Exercise objective:
Each line from the one with "Definition tss_size := TSS_SIZE - 1." to the final line of the data must be reproduced exactly, and no other line may appear.

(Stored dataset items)

········

(* ===== verification/Boot.v ===== *)
(** * kernel.c, multiboot.h, x86_desc.h: from the boot loader to the first shell

    What [entry] reads from the multiboot structures and prints, the
    descriptors it builds, the order in which it starts the parts of the
    kernel, and the state it leaves for the first program.  A call of [printf]
    is the text it prints ([Format.printf_prints]). *)
From Stdlib Require Import Ascii String.
From S2P Require Import Prelude CMem LibString Ports I8259 Screen Format Process FileSys Paging Idt Rtc.
From S2P Require Import KeyTable Keyboard Kernel SysCalls Exec Isr Pit Lifecycle Sched.

Definition MULTIBOOT_BOOTLOADER_MAGIC := 0x2BADB002.

(** ** Segment descriptors *)

Record seg_desc := SegDesc {
  seg_lim_15_00 : Z; base_15_00 : Z; base_23_16 : Z; seg_type : Z; sys : Z; seg_dpl : Z;
  seg_present : Z; seg_lim_19_16 : Z; avail : Z; reserved : Z; opsize : Z; granularity : Z;
  base_31_24 : Z }.

(** The macros [SET_LDT_PARAMS] and [SET_TSS_PARAMS], whose bodies agree. *)
Definition SET_PARAMS (str : seg_desc) (addr lim : Z) : seg_desc :=
  SegDesc (u16 (Z.land lim 0x0000FFFF)) (u16 (Z.land (u32 addr) 0x0000FFFF))
    (u8 (Z.shiftr (Z.land (u32 addr) 0x00FF0000) 16)) (seg_type str) (sys str) (seg_dpl str)
    (seg_present str) (Z.shiftr (Z.land lim 0x000F0000) 16 `mod` 16) (avail str) (reserved str)
    (opsize str) (granularity str) (u8 (Z.shiftr (Z.land (u32 addr) 0xFF000000) 24)).
Definition SET_LDT_PARAMS := SET_PARAMS.
Definition SET_TSS_PARAMS := SET_PARAMS.

(** [tss_size] and [ldt_size] of x86_desc.S. *)
Definition tss_size := TSS_SIZE - 1.
Definition ldt_size := 4 * 8 - 1.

········

Task result:
Definition tss_size := TSS_SIZE - 1.
Definition ldt_size := 4 * 8 - 1.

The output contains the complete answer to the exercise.